The Man Who Knew Infinity

by Robert Kanigel

  “Let σs(n) denote the sum of the sth powers of the divisors of n,” Ramanujan had begun. If n = 6, for example, its divisors are 6, 3, 2, and 1. So that if, say, s = 3, “the sum of the sth powers of the divisors,” σ3 (6), is just 63 + 33 + 23 + l3 = 252. But how calculate σs(n) generally? That question led Ramanujan, after fifteen pages, to the tau function, whose properties, Hardy would write twenty years later, “are very remarkable and still very imperfectly understood.” As in so much of analytical number theory, stepping through the open door of a simple-seeming problem had led into a mathematical labyrinth of formidable complexity.

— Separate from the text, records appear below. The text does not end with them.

(** The resources of a device whose slots were exchanged. *)
Lemma resized_res regs p d d' old new :
  slots d = Some old -> slots d' = Some new ->
  (mmap_ctrl d', mmap_data d', cdevp d', dev_node d', dynamic d', minor_off d', ref d')
  = (mmap_ctrl d, mmap_data d, cdevp d, dev_node d, dynamic d, minor_off d, ref d) ->
  exists r1 r2, res_of regs p d = r1 ++ ((fun h => (h, RkMem)) <$> array_ptrs old) ++ r2 /\
                res_of regs p d' = r1 ++ ((fun h => (h, RkMem)) <$> array_ptrs new) ++ r2.
Proof.
  intros Es Es' [= E1 E2 E3 E4 _ _ _].
  exists (node_res (bool_decide (p ∈ regs)) d ++ ring_res d), [(p, RkMem)]. rewrite <- !app_assoc.
  unfold res_of, dev_res, node_res, ring_res, slots_res. by rewrite Es, Es', E1, E2, E3, E4.
Qed.

(** The resources around the slots are apart from the old and the new ones. *)
Lemma around_slots (r1 r2 : list (Z * rkind)) old new (held : gmap Z rkind) :
  holds (r1 ++ ((fun h => (h, RkMem)) <$> array_ptrs old) ++ r2) held ->
  (forall h, h ∈ array_ptrs new -> held !! h = None) -> forall h rk, (h, rk) ∈ r1 ++ r2 ->
  (h ∉ array_ptrs old) /\ (h ∉ array_ptrs new) /\ held !! h = Some rk.
Proof.
  intros [Hnd Hh] Hnew h rk Hin.
  assert (Hk : held !! h = Some rk) by (apply Hh; rewrite !elem_of_app in *; tauto).
  split_and!; [| intros Hi; by rewrite (Hnew h Hi) in Hk | done].
  rewrite !fmap_app, fst_res in Hnd. apply NoDup_app in Hnd as (_ & Ha & Hnd). apply NoDup_app in Hnd as (_ & Hb & _).
  intros Hi. apply elem_of_app in Hin as [Hin | Hin]; apply (list_elem_of_fmap_2' fst) with (y := h) in Hin; try done.
  - apply (Ha h Hin), elem_of_app. by left.
  - by apply (Hb h Hi).
Qed.

Lemma holds_swapped (r1 r2 : list (Z * rkind)) old new (held held' : gmap Z rkind) :
  holds (r1 ++ ((fun h => (h, RkMem)) <$> array_ptrs old) ++ r2) held -> fresh_batch (array_ptrs new) held ->
  (forall h, held' !! h = if decide (h ∈ array_ptrs new) then Some RkMem
                          else if decide (h ∈ array_ptrs old) then None else held !! h) ->
  holds (r1 ++ ((fun h => (h, RkMem)) <$> array_ptrs new) ++ r2) held'.
Proof.
  intros Hh [Hnd Hnew] Hview. pose proof (around_slots r1 r2 old new held Hh Hnew) as Hin. destruct Hh as [Hn _].
  assert (Hap : forall h, h ∈ r1.*1 \/ h ∈ r2.*1 -> h ∉ array_ptrs new).
  { intros h. rewrite <- elem_of_app, <- fmap_app. intros ([h' rk] & -> & Hi)%list_elem_of_fmap. by apply (Hin _ rk). }
  split.
  - rewrite !fmap_app, fst_res in *. apply NoDup_app in Hn as (N1 & N2 & N3). apply NoDup_app in N3 as (_ & _ & N3).
    apply NoDup_app. split_and!; [done | |].
    + intros h Hi [Hn | Hr]%elem_of_app; [by apply (Hap h); [left |] |]. apply (N2 h Hi), elem_of_app. by right.
    + apply NoDup_app. split_and!; [done | | done]. intros h Hi Hr. by apply (Hap h); [right |].
  - intros h rk Hi. rewrite Hview.
    assert (Hor : (h, rk) ∈ r1 ++ r2 \/ (h ∈ array_ptrs new /\ rk = RkMem)).
    { rewrite !elem_of_app, list_elem_of_fmap in *. destruct Hi as [? | [(x & [= <- <-] & ?) | ?]]; tauto. }
    destruct Hor as [Hr | [Hr ->]]; [| by rewrite decide_True].
    destruct (Hin h rk Hr) as (? & ? & ?). by rewrite !decide_False.
Qed.

Lemma linv_resized w w' F B T p d d' old new :
  linv base (LSys w F B T) -> c_heap w !! p = Some d -> slots d = Some old -> slots d' = Some new -> dev_ok d' ->
  (mmap_ctrl d', mmap_data d', cdevp d', dev_node d', dynamic d', minor_off d', ref d')
  = (mmap_ctrl d, mmap_data d, cdevp d, dev_node d, dynamic d, minor_off d, ref d) ->
  fresh_batch (array_ptrs new) (k_held (c_kern w)) ->
  k_held (c_kern w') = ledger_del (array_ptrs old) (ledger_add RkMem (array_ptrs new) (k_held (c_kern w))) ->
  c_heap w' = <[p := d']> (c_heap w) -> c_list w' = c_list w -> k_ida (c_kern w') = k_ida (c_kern w) ->
  linv base (LSys w' F B T).
Proof.
  intros (Hnd & own & [Lr Lo Li]) E Es Es' Hok Hrest [Hndn Hnew] Hheld Hh Hl Hida. cbn [l_w l_bufs] in *.
  set (s := LSys w F B T) in *. destruct (ro_dev _ _ _ Lr p d E) as (Hsh & Href & Hpos).
  destruct (ow_res _ _ _ _ _ _ Lo p d E) as [Hhold Hop].
  destruct (resized_res (l_regs s) p d d' old new Es Es' Hrest) as (r1 & r2 & R & R').
  assert (Hin : forall h rk, (h, rk) ∈ r1 ++ r2 ->
            (h ∉ array_ptrs old) /\ (h ∉ array_ptrs new) /\ k_held (c_kern w) !! h = Some rk)
    by (by apply (around_slots r1 r2 old); [rewrite <- R |]).
  assert (Hview : forall h, k_held (c_kern w') !! h = if decide (h ∈ array_ptrs new) then Some RkMem
            else if decide (h ∈ array_ptrs old) then None else k_held (c_kern w) !! h).
  { intros h. rewrite Hheld, ledger_del_lookup, ledger_add_lookup. repeat case_decide; try done.
    assert (Hi : (h, RkMem) ∈ res_of (l_regs s) p d).
    { rewrite R, !elem_of_app. right. left. apply list_elem_of_fmap. by exists h. }
    apply Hhold in Hi. by rewrite (Hnew h) in Hi. }
  assert (Hfst : forall h, h ∈ (res_of (l_regs s) p d').*1 <->
            h ∈ array_ptrs new \/ (h ∈ (res_of (l_regs s) p d).*1 /\ h ∉ array_ptrs old)).
  { intros h. rewrite R, R', !fmap_app, !fst_res, !elem_of_app.
    assert (Hap : h ∈ r1.*1 \/ h ∈ r2.*1 -> h ∉ array_ptrs old).
    { rewrite <- elem_of_app, <- fmap_app. intros ([h' rk] & -> & Hi)%list_elem_of_fmap. by apply (Hin _ rk). }
    tauto. }
  apply (linv_intro base _ (claim p (array_ptrs new) (foldr delete own (array_ptrs old)))
           (l_regs s) (dom B) (l_refs s)).
  - split; cbn [l_w]; rewrite Hh, ?Hida.
    + eapply refs_put; [done | done | by eapply resized_shape | done |]. by injection Hrest as _ _ _ _ _ _ ->.
    + eapply owned_swap; try done.
      * intros h Hi. rewrite R, !fmap_app, fst_res, !elem_of_app. tauto.
      * rewrite R'. eapply holds_swapped; [by rewrite <- R | done | done].
    + eapply ids_put; [done | done |]. by injection Hrest as _ _ _ _ _ -> _.
  - cbn. by rewrite Hl.
  - unfold l_regs. cbn. by rewrite Hl.
  - done.
  - intros q. unfold l_refs, l_regs. cbn. by rewrite Hl.
Qed.

(** ** File operations *)
Implicit Types (fw : fworld U K).

(** The file's device is referred to, and so are the devices behind the caller's
    dma-bufs. *)
Record callable p fw F B T : Prop := {
  cl_live : linv base (LSys (f_c fw) F B T);
  cl_ref : 0 < l_refs (LSys (f_c fw) F B T) p;
  cl_fds fd h q : f_fds fw !! fd = Some (FdKbuf h q) -> B !! h = Some q
}.

Definition still_live fw fw' F B T : Prop :=
  linv base (LSys (f_c fw') F B T) /\ narrows (c_heap (f_c fw)) (c_heap (f_c fw')).

Lemma still_kept fw fw' F B T p d d' :
  linv base (LSys (f_c fw) F B T) -> c_heap (f_c fw) !! p = Some d -> kept d d' ->
  c_heap (f_c fw') = <[p := d']> (c_heap (f_c fw)) -> c_list (f_c fw') = c_list (f_c fw) ->
  k_held (c_kern (f_c fw')) = k_held (c_kern (f_c fw)) -> k_ida (c_kern (f_c fw')) = k_ida (c_kern (f_c fw)) ->
  still_live fw fw' F B T.
Proof.
  intros Hl E Hk Hh Hcl Hheld Hida. split; [by eapply (linv_kept (f_c fw)) |]. rewrite Hh. eapply narrows_put; [done |].
  apply (kept_areas d); [done |]. destruct Hl as (_ & own & [Lr _ _]). by destruct (ro_dev _ _ _ Lr p d E).
Qed.

Lemma on_ring_live p (h : prog (rworld U) Z) fw F B T d r rw :
  callable p fw F B T -> c_heap (f_c fw) !! p = Some d -> h (RWorld d (f_user fw) []) = Done (r, rw) ->
  kept d (w_dev rw) ->
  exists fw', on_ring p h fw = Done (r, fw') /\ still_live fw fw' F B T /\ f_fds fw' = f_fds fw.
Proof.
  intros [Hl _ _] E Hrun Hk. unfold on_ring. rewrite E, Hrun. cbn [exec_bind]. eexists. split; [done |].
  split; [| done]. by eapply (still_kept fw).
Qed.

Lemma rw_live p o fw F B T :
  callable p fw F B T -> rop_ok o ->
  exists r fw', on_ring p (fun rw => (if mode (w_dev rw) =? KBUF_MODE_SPSC
                                      then ring_op spsc_ring o else ring_op blocking_ring o) rw) fw = Done (r, fw') /\
    still_live fw fw' F B T /\ f_fds fw' = f_fds fw.
Proof.
  intros Hc Ho. destruct (linv_dev _ _ _ _ p (cl_live _ _ _ _ _ Hc) (cl_ref _ _ _ _ _ Hc)) as (d & E & _ & Hok & _).
  pose proof (by_mode_refines o d (f_user fw) Hok Ho) as Hr.
  destruct (spec_op _ _ _ _ _) as [[r u'] q']. destruct Hr as (d' & tr' & Hrun & _ & Hok' & Hsc & Hp).
  destruct (on_ring_live p (fun rw => (if mode (w_dev rw) =? KBUF_MODE_SPSC then ring_op spsc_ring o
              else ring_op blocking_ring o) rw) fw F B T d r (RWorld d' u' tr') Hc E Hrun) as (fw' & ? & ?);
    [by apply kept_config | by exists r, fw'].
Qed.

Lemma on_dev_live p h fw F B T :
  tame h -> callable p fw F B T ->
  exists r fw', on_dev p h fw = Done (r, fw') /\ still_live fw fw' F B T /\ f_fds fw' = f_fds fw.
Proof.
  intros Hh [Hl Hr _]. destruct (linv_dev _ _ _ _ p Hl Hr) as (d & E & _ & Hok & _). unfold on_dev. rewrite E.
  destruct (Hh (IWorld d (f_user fw) (c_kern (f_c fw)) (f_woken fw)) Hok) as (r & iw & -> & Hk & Hkept).
  cbn [exec_bind]. eexists _, _. split; [done |]. split; [| done].
  eapply (still_kept fw); try done; cbn; by rewrite Hk.
Qed.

  Ramanujan’s hypothesis, as Hardy called it, or the tau conjecture as it became more generally known, did not offer an explicit formula for τ (n). Rather, it merely stated that τ (n) was “on the order of …” something. In other words, like the prime number theorem, it was a kind of approximation. “There is reason for supposing,” Ramanujan wrote, “that τ (n) is of the form 0 (n11/2+∈).” The notation was a way of saying that its value, whatever it actually was, was always less than something. What was “something”? Leaving out constants, it was, at most, n to some power only slightly greater than 11/2 (which means the square root of n to the eleventh power).

  Ramanujan’s conjecture, in the words of S. Raghavan of the Tata Institute of Fundamental Research in Bombay, “kept at bay a whole galaxy of distinguished mathematicians for nearly six decades,” remaining one of the major open problems in number theory. An account by Hardy in 1940 hinted at both the interest it generated and its resistance to solution. Ramanujan himself, he reported, had proved that τ (n) = 0(n7); but 7, the power of n here, was much more than 11/2, and so still far short of proving the tau conjecture. Two years later, Hardy himself cut a little closer, to 0(n6). Kloosterman got closer in 1927, Davenport and Salie closer still in 1933. The Scottish mathematician Robert Rankin, a student of Hardy’s, proved in 1939 that τ (n) = 0(n29/5).

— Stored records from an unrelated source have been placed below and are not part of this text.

(* ===== verification/DriverInv.v ===== *)
(** * DriverInv: every operation of the driver keeps its invariant

    The tables of files, dma-bufs, descriptors and mappings agree with the
    references the devices count, operation by operation; and a device keeps the
    areas it shares with user space as long as it exists. *)

From stdpp Require Import gmultiset.
From S2P Require Import Prelude Kernel Uapi Device Alloc Ring RingFacts RingSpec Mmap Ctl CtlFacts Lifetime LifetimeProps.
From S2P Require Import DmaBuf RingProps Ioctl Dispatch IoctlProps MmapProps DispatchProps FileOps FileProps Driver DriverFacts.
#[local] Open Scope Z_scope.

Lemma filter_absent (p : Z) (l : list Z) : p ∉ l -> base.filter (fun q => q <> p) l = l.
Proof.
  induction l as [| q l IH]; intros Hn; [done |]. apply not_elem_of_cons in Hn as [Hne Hn].
  rewrite filter_cons_True by done. by rewrite IH.
Qed.

(** ** The open files by device *)
Definition files_of (m : gmap Z Z) : gmultiset Z := list_to_set_disj (map_to_list m).*2.

Lemma files_of_insert m i p : m !! i = None -> files_of (<[i := p]> m) = {[+ p +]} ⊎ files_of m.
Proof. intros E. unfold files_of. by rewrite (map_to_list_insert m i p E). Qed.

Lemma files_of_delete m i p : m !! i = Some p -> files_of m = {[+ p +]} ⊎ files_of (delete i m).
Proof.
  intros E. rewrite <- (files_of_insert (delete i m) i p) by apply lookup_delete_eq. by rewrite insert_delete_id.
Qed.

Lemma files_of_in m i p : m !! i = Some p -> p ∈ files_of m.
Proof. intros E. rewrite (files_of_delete m i p E). multiset_solver. Qed.

Section driver.
Context {U K : Type} {ua : UAccess U} {ual : UAccessLaws U} {kk : Kernel K} {kl : KernelLaws K}.
Context {ie : IocEncoding} {il : IocLaws} {ps : Paging} {pl : PagingLaws}.
Context (base_devno ndevices : Z) (dev_index : Z -> Z) (base : gmap Z rkind).
Implicit Types (s : dsys U K).

Abbreviation lrun := (lrun base_devno ndevices dev_index).
Abbreviation drun := (drun base_devno ndevices dev_index).
Abbreviation druns := (druns base_devno ndevices dev_index).

(** The state as LifetimeProps.v sees it. *)
Definition lsys_of s : lsys K := LSys (s_c s) (files_of (s_files s)) (s_bufs s) (s_tearing s).

(** The file exists; one of another driver does as long as it is referred to. *)
Definition held_obj (f : fobj) s : Prop :=
  match f with
  | FoFile i => is_Some (s_files s !! i)
  | FoBuf h => is_Some (s_bufs s !! h)
  | FoForeign => referenced FoForeign s
  end.

(** [x]: a file whose last reference may just have been taken away. *)
Record dinv_but (x : option fobj) s : Prop := {
  di_live : linv base (lsys_of s);
  di_fd fd f : s_fds s !! fd = Some f -> held_obj f s;
  di_vma v f a : s_vmas s !! v = Some (f, a) -> held_obj f s;
  di_priv v i a : s_vmas s !! v = Some (FoFile i, a) -> s_files s !! i = Some (vm_private_data a);
  di_ref f : held_obj f s -> x <> Some f -> referenced f s
}.

Abbreviation dinv := (dinv_but None).

Lemma dinv_file x s i p : dinv_but x s -> s_files s !! i = Some p -> 0 < l_refs (lsys_of s) p.
Proof.
  intros Hs Hf. destruct (refs_file base (lsys_of s) p (di_live _ _ Hs)) as [_ ?]; [| done].
  by eapply files_of_in.
Qed.

(** ** Dropping a reference *)
Lemma release_linv s i p :
  linv base (lsys_of s) -> s_files s !! i = Some p ->
  (exists r c, kbuf_release (DynDev p) (s_c s) = Done (r, c) /\
    linv base (LSys c (files_of (delete i (s_files s))) (s_bufs s) (s_tearing s))) \/
  (kbuf_release (DynDev p) (s_c s) = Oops UseAfterFree /\ destroyed p s).
Proof.
  intros Hl Hf. destruct (lclose_inv base_devno ndevices dev_index base (lsys_of s) p Hl) as [(s1 & Hrun & Hl1) | [Hrun Hn]];
    cbn [LifetimeProps.lrun lsys_of l_files l_w] in Hrun; rewrite decide_True in Hrun by (by eapply files_of_in).
  2: { right. split; [by destruct (kbuf_release _ _) as [[] |]; simplify_eq/= |]. intros Hin. by apply Hn, l_regs_in. }
  left. apply exec_bind_inv in Hrun as ([r c] & Hrun & [= <-]). exists r, c. split; [done |].
  cbn [l_bufs l_tearing] in Hl1. rewrite (files_of_delete _ i p Hf) in Hl1.
  by replace (({[+ p +]} ⊎ files_of (delete i (s_files s))) ∖ {[+ p +]})
    with (files_of (delete i (s_files s))) in Hl1 by multiset_solver.
Qed.

Lemma buf_put_linv s h p :
  linv base (lsys_of s) -> s_bufs s !! h = Some p ->
  exists r c, dma_buf_put h p (s_c s) = Done (r, c) /\
    linv base (LSys c (files_of (s_files s)) (delete h (s_bufs s)) (s_tearing s)).
Proof.
  intros Hl Hb. destruct (lput_inv base_devno ndevices dev_index base (lsys_of s) h Hl) as (s1 & Hrun & Hl1).
  cbn [LifetimeProps.lrun lsys_of l_bufs l_w] in Hrun. rewrite Hb in Hrun.
  apply exec_bind_inv in Hrun as ([r c] & Hrun & [= <-]). by exists r, c.
Qed.

Lemma unreferenced f s :
  ~ referenced f s -> (forall fd, s_fds s !! fd <> Some f) /\ (forall v a, s_vmas s !! v <> Some (f, a)).
Proof.
  intros Hn. split.
  - intros fd E. apply Hn. left. by exists fd, f.
  - intros v a E. apply Hn. right. by exists v, (f, a).
Qed.

(** A file nobody refers to leaves the tables. *)
Lemma dinv_forget f s s' :
  dinv_but (Some f) s -> ~ referenced f s -> s_fds s' = s_fds s -> s_vmas s' = s_vmas s -> linv base (lsys_of s') ->
  (forall g, held_obj g s' <-> held_obj g s /\ g <> f) ->
  (forall i, FoFile i <> f -> s_files s' !! i = s_files s !! i) -> dinv s'.
Proof.
  intros [Hl Hfd Hvma Hpriv Href] [Hnfd Hnvma]%unreferenced Efd Evma Hl' Hob Hfiles. split.
  - exact Hl'.
  - intros fd g. rewrite Efd. intros E. apply Hob. split; [by eapply Hfd |]. intros ->. by apply (Hnfd fd).
  - intros v g a. rewrite Evma. intros E. apply Hob. split; [by eapply Hvma |]. intros ->. by apply (Hnvma v a).
  - intros v i a. rewrite Evma. intros E. rewrite Hfiles; [by apply (Hpriv v) |]. intros <-. by apply (Hnvma v a).
  - intros g [Hg Hne]%Hob _. unfold referenced. rewrite Efd, Evma. apply Href; [done | congruence].
Qed.

(** The reference is dropped, or it was the last to a file whose device is
    destroyed. *)
Lemma fput_inv f s :
  dinv_but (Some f) s -> f = FoForeign \/ held_obj f s ->
  (exists s', fput f s = Done s' /\ dinv s') \/
  (fput f s = Oops UseAfterFree /\ exists p, drops f s = Some p /\ destroyed p s).
Proof.
  intros Hs Hf. unfold fput, drops. destruct (decide (referenced f s)) as [Hr | Hn].
  { left. exists s. split; [done |]. destruct Hs as [Hl Hfd Hvma Hpriv Href]. split; try done.
    intros g Hg _. destruct (decide (g = f)) as [-> |]; [done |]. apply Href; [done | congruence]. }
  pose proof (di_live _ _ Hs) as Hl. destruct f as [i | h |].
  - destruct Hf as [? | [p Hp]]; [done |]. rewrite Hp.
    destruct (release_linv s i p Hl Hp) as [(r & c & -> & Hl') | [-> Hd]]; [left | right; eauto].
    eexists. split; [done |]. apply (dinv_forget (FoFile i) s); try done.
    + intros [j | h |]; cbn; [| naive_solver ..]. destruct (decide (j = i)) as [-> | Hne].
      * rewrite lookup_delete_eq. split; [by intros [] | naive_solver].
      * rewrite lookup_delete_ne by done. naive_solver.
    + intros j Hne. cbn. by rewrite lookup_delete_ne by congruence.
  - left. destruct Hf as [? | [p Hp]]; [done |]. rewrite Hp.
    destruct (buf_put_linv s h p Hl Hp) as (r & c & -> & Hl'). eexists. split; [done |].
    apply (dinv_forget (FoBuf h) s); try done.
    intros [j | g |]; cbn; [naive_solver | | naive_solver]. destruct (decide (g = h)) as [-> | Hne].
    + rewrite lookup_delete_eq. split; [by intros [] | naive_solver].
    + rewrite lookup_delete_ne by done. naive_solver.
  - left. exists s. split; [done |]. destruct Hs as [_ Hfd Hvma Hpriv Href]. split; try done.
    intros g Hg _. destruct (decide (g = FoForeign)) as [-> |]; [done |]. apply Href; [done | congruence].
Qed.

(** ** The operations, one by one *)

(** Only the devices moved. *)
Lemma dinv_world s s' :
  dinv s -> s_files s' = s_files s -> s_bufs s' = s_bufs s -> s_fds s' = s_fds s -> s_vmas s' = s_vmas s ->
  linv base (lsys_of s') -> dinv s'.
Proof.
  intros [_ Hfd Hvma Hpriv Href] E1 E2 E3 E4 Hl.
  assert (Hob : forall f, held_obj f s' <-> held_obj f s)
    by (intros []; cbn; unfold referenced; by rewrite ?E1, ?E2, ?E3, ?E4).
  split; [done | | | |].
  - intros fd f. rewrite E3, Hob. apply Hfd.
  - intros v f a. rewrite E4, Hob. apply Hvma.
  - intros v i a. rewrite E4, E1. apply Hpriv.
  - intros f. rewrite Hob. unfold referenced. rewrite E3, E4. apply Href.
Qed.

Lemma destroy_linv id c F B T :
  linv base (LSys c F B T) ->
  exists r c', kbuf_dyn_destroy id c = Done (r, c') /\ linv base (LSys c' F B T).
Proof.
  intros Hl. destruct (lunlink_inv base_devno ndevices dev_index base _ id Hl) as (s1 & Hu & Hl1).
  cbn [LifetimeProps.lrun l_w l_files l_bufs l_tearing] in Hu. apply exec_bind_inv in Hu as ([found c1] & Hu & [= <-]).
  unfold kbuf_dyn_destroy. rewrite (run_bind _ _ _ _ _ Hu). destruct found as [p |]; [| by eexists _, _].
  destruct (lteardown_inv base_devno ndevices dev_index base _ p Hl1) as (s2 & Ht & Hl2).
  cbn [LifetimeProps.lrun l_w l_files l_bufs l_tearing] in Ht. rewrite decide_True in Ht by (by left).
  apply exec_bind_inv in Ht as ([[] c2] & Ht & [= <-]). rewrite (run_bind _ _ _ _ _ Ht). eexists _, _. split; [done |].
  destruct Hl1 as (Hnd & _). cbn [l_w l_tearing] in Hnd. apply NoDup_app in Hnd as (_ & _ & Hnd).
  apply NoDup_cons in Hnd as [Hp _]. rewrite filter_cons_False in Hl2 by naive_solver.
  by rewrite filter_absent in Hl2.
Qed.

Lemma ctl_linv cmd arg u c F B T :
  linv base (LSys c F B T) ->
  exists r u' c', kbuf_ctl_ioctl base_devno ndevices dev_index cmd arg u c = Done ((r, u'), c') /\ linv base (LSys c' F B T).
Proof.
  intros Hl. unfold kbuf_ctl_ioctl. destruct (cmd =? KBUF_CTL_CREATE); [| destruct (cmd =? KBUF_CTL_DESTROY)].
  - destruct (lcreate_inv base_devno ndevices dev_index base _ Hl) as (s1 & Hc & Hl1).
    cbn [LifetimeProps.lrun l_w l_files l_bufs l_tearing] in Hc. apply exec_bind_inv in Hc as ([r c1] & Hc & [= <-]).
    rewrite (run_bind _ _ _ _ _ Hc). destruct (negb _); [by eexists _, _, _ |].
    destruct (put_user u arg r.2) as [u' |]; [by eexists _, _, _ |].
    destruct (destroy_linv r.2 c1 F B T Hl1) as (r2 & c2 & Hd & Hl2). rewrite (run_bind _ _ _ _ _ Hd). by eexists _, _, _.
  - destruct (get_user u arg) as [id |]; [| by eexists _, _, _].
    destruct (destroy_linv id c F B T Hl) as (r & c' & Hd & Hl'). rewrite (run_bind _ _ _ _ _ Hd). by eexists _, _, _.
  - by eexists _, _, _.
Qed.

Definition goes_on (o : dop) s : Prop := exists r s', drun o s = Done (r, s') /\ dinv s'.

(** The operation reads the name of a device that is destroyed. *)
Definition stops (o : dop) s : Prop :=
  exists p, names o s = Some p /\ destroyed p s /\ drun o s = Oops UseAfterFree.

Lemma dctl_inv cmd arg s : dinv s -> goes_on (DCtl cmd arg) s.
Proof.
  intros Hs. unfold goes_on. cbn [Driver.drun]. destruct (ctl_linv cmd arg (s_user s) (s_c s) _ _ _ (di_live _ _ Hs)) as (r & u' & c' & -> & Hl).
  eexists _, _. split; [done |]. by eapply (dinv_world s).
Qed.

Lemma dunlink_inv id s : dinv s -> goes_on (DUnlink id) s.
Proof.
  intros Hs. destruct (lunlink_inv base_devno ndevices dev_index base _ id (di_live _ _ Hs)) as (s1 & Hu & Hl1).
  unfold goes_on. cbn [LifetimeProps.lrun Driver.drun l_w lsys_of] in *. apply exec_bind_inv in Hu as ([found c1] & -> & [= <-]).
  eexists _, _. split; [done |]. by eapply (dinv_world s).
Qed.

Lemma dteardown_inv p s : dinv s -> goes_on (DTeardown p) s.
Proof.
  intros Hs. destruct (lteardown_inv base_devno ndevices dev_index base _ p (di_live _ _ Hs)) as (s1 & Hu & Hl1).
  unfold goes_on. cbn [LifetimeProps.lrun Driver.drun l_w lsys_of l_tearing] in *.
  destruct (decide (p ∈ s_tearing s)); [| by eexists _, _].
  apply exec_bind_inv in Hu as ([u c1] & -> & [= <-]). eexists _, _. split; [done |]. by eapply (dinv_world s).
Qed.

(** The tables grew. *)
Lemma dinv_grow s s' :
  dinv s -> linv base (lsys_of s') ->
  s_files s ⊆ s_files s' -> s_bufs s ⊆ s_bufs s' -> s_fds s ⊆ s_fds s' -> s_vmas s ⊆ s_vmas s' ->
  (forall fd f, s_fds s' !! fd = Some f -> s_fds s !! fd = None -> held_obj f s') ->
  (forall v f a, s_vmas s' !! v = Some (f, a) -> s_vmas s !! v = None ->
     held_obj f s' /\ forall i, f = FoFile i -> s_files s' !! i = Some (vm_private_data a)) ->
  (forall f, held_obj f s' -> held_obj f s \/ referenced f s') -> dinv s'.
Proof.
  intros [_ Hfd Hvma Hpriv Href] Hl E1 E2 E3 E4 Nfd Nvma Nref.
  assert (Hrf : forall f, referenced f s -> referenced f s').
  { intros f [(x & g & E & Hg) | (x & g & E & Hg)]; [left | right]; exists x, g; (split; [by eapply lookup_weaken | done]). }
  assert (Hob : forall f, held_obj f s -> held_obj f s').
  { intros [i | h |]; [intros [p Hp]; exists p; by eapply lookup_weaken .. | apply Hrf]. }
  split; [done | | | |].
  - intros fd f E. destruct (s_fds s !! fd) as [g |] eqn:Eg; [| by eapply Nfd].
    pose proof (lookup_weaken _ _ _ _ Eg E3) as E'. simplify_eq. by eapply Hob, Hfd.
  - intros v f a E. destruct (s_vmas s !! v) as [g |] eqn:Eg; [| by eapply Nvma].
    pose proof (lookup_weaken _ _ _ _ Eg E4) as E'. simplify_eq. by eapply Hob, Hvma.
  - intros v i a E. destruct (s_vmas s !! v) as [g |] eqn:Eg; [| by eapply Nvma].
    pose proof (lookup_weaken _ _ _ _ Eg E4) as E'. simplify_eq. by eapply lookup_weaken; [eapply Hpriv |].
  - intros f Hf _. destruct (Nref f Hf) as [Hf' |]; [| done]. apply Hrf. by apply Href.
Qed.

Lemma dopen_inv minor fd i s : dinv s -> goes_on (DOpen minor fd i) s.
Proof.
  intros Hs. destruct (lopen_inv base_devno ndevices dev_index base _ minor (di_live _ _ Hs)) as (s1 & Hu & Hl1).
  unfold goes_on. cbn [LifetimeProps.lrun Driver.drun l_w lsys_of l_files l_bufs l_tearing] in *.
  destruct (s_fds s !! fd) eqn:Efd; [by eexists _, _ |]. destruct (s_files s !! i) eqn:Ei; [by eexists _, _ |].
  apply exec_bind_inv in Hu as ([[[j | p] | e] c] & -> & [= <-]); cbn [exec_bind]; (eexists _, _; split; [done |]).
  1, 3: by eapply (dinv_world s).
  apply (dinv_grow s); cbn; [done | | by apply insert_subseteq | done | by apply insert_subseteq | done | | naive_solver |].
  - unfold lsys_of. cbn. by rewrite files_of_insert.
  - intros x f [[<- <-] | [_ ?]]%lookup_insert_Some; [| naive_solver]. cbn. by rewrite lookup_insert_eq.
  - intros [j | h |]; cbn; [| by left | by right]. intros [q [[<- _] | [_ Hj]]%lookup_insert_Some]; [right | by left].
    left. exists fd, (FoFile i). cbn. by rewrite lookup_insert_eq.
Qed.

  All this was a little like showing, first, that the murderer lived at a house on Union Street numbered less than 2170; then, that the house number was less than 2160; then, less than 2158 … And yet still you couldn’t prove he lived at 2155, which is where your prime suspect lived.

  It was only in 1974 that the Belgian mathematician Pierre Deligne, in what would be described as “one of the celebrated events of 20th century mathematics,” proved the conjecture using powerful new tools supplied by the field known as algebraic geometry. Deligne was subsequently awarded the Fields Medal, the mathematical community’s counterpart to the Nobel Prize, for his triumph.

  And when he did it, it helped solidify Ramanujan’s reputation all the more.

  • • •

  In 1988, looking back upon the fall and rise of Ramanujan’s reputation over the years, Bruce Berndt compared him to Johann Sebastian Bach, who remained largely unknown for years after his death in 1750. For Bach, the big turnaround came on March 11, 1829 with Felix Mendelssohn’s performance of the St. Matthew Passion. For Ramanujan, suggested Berndt, the roughly analogous event was George Andrews’s discovery of the Lost Notebook in 1976.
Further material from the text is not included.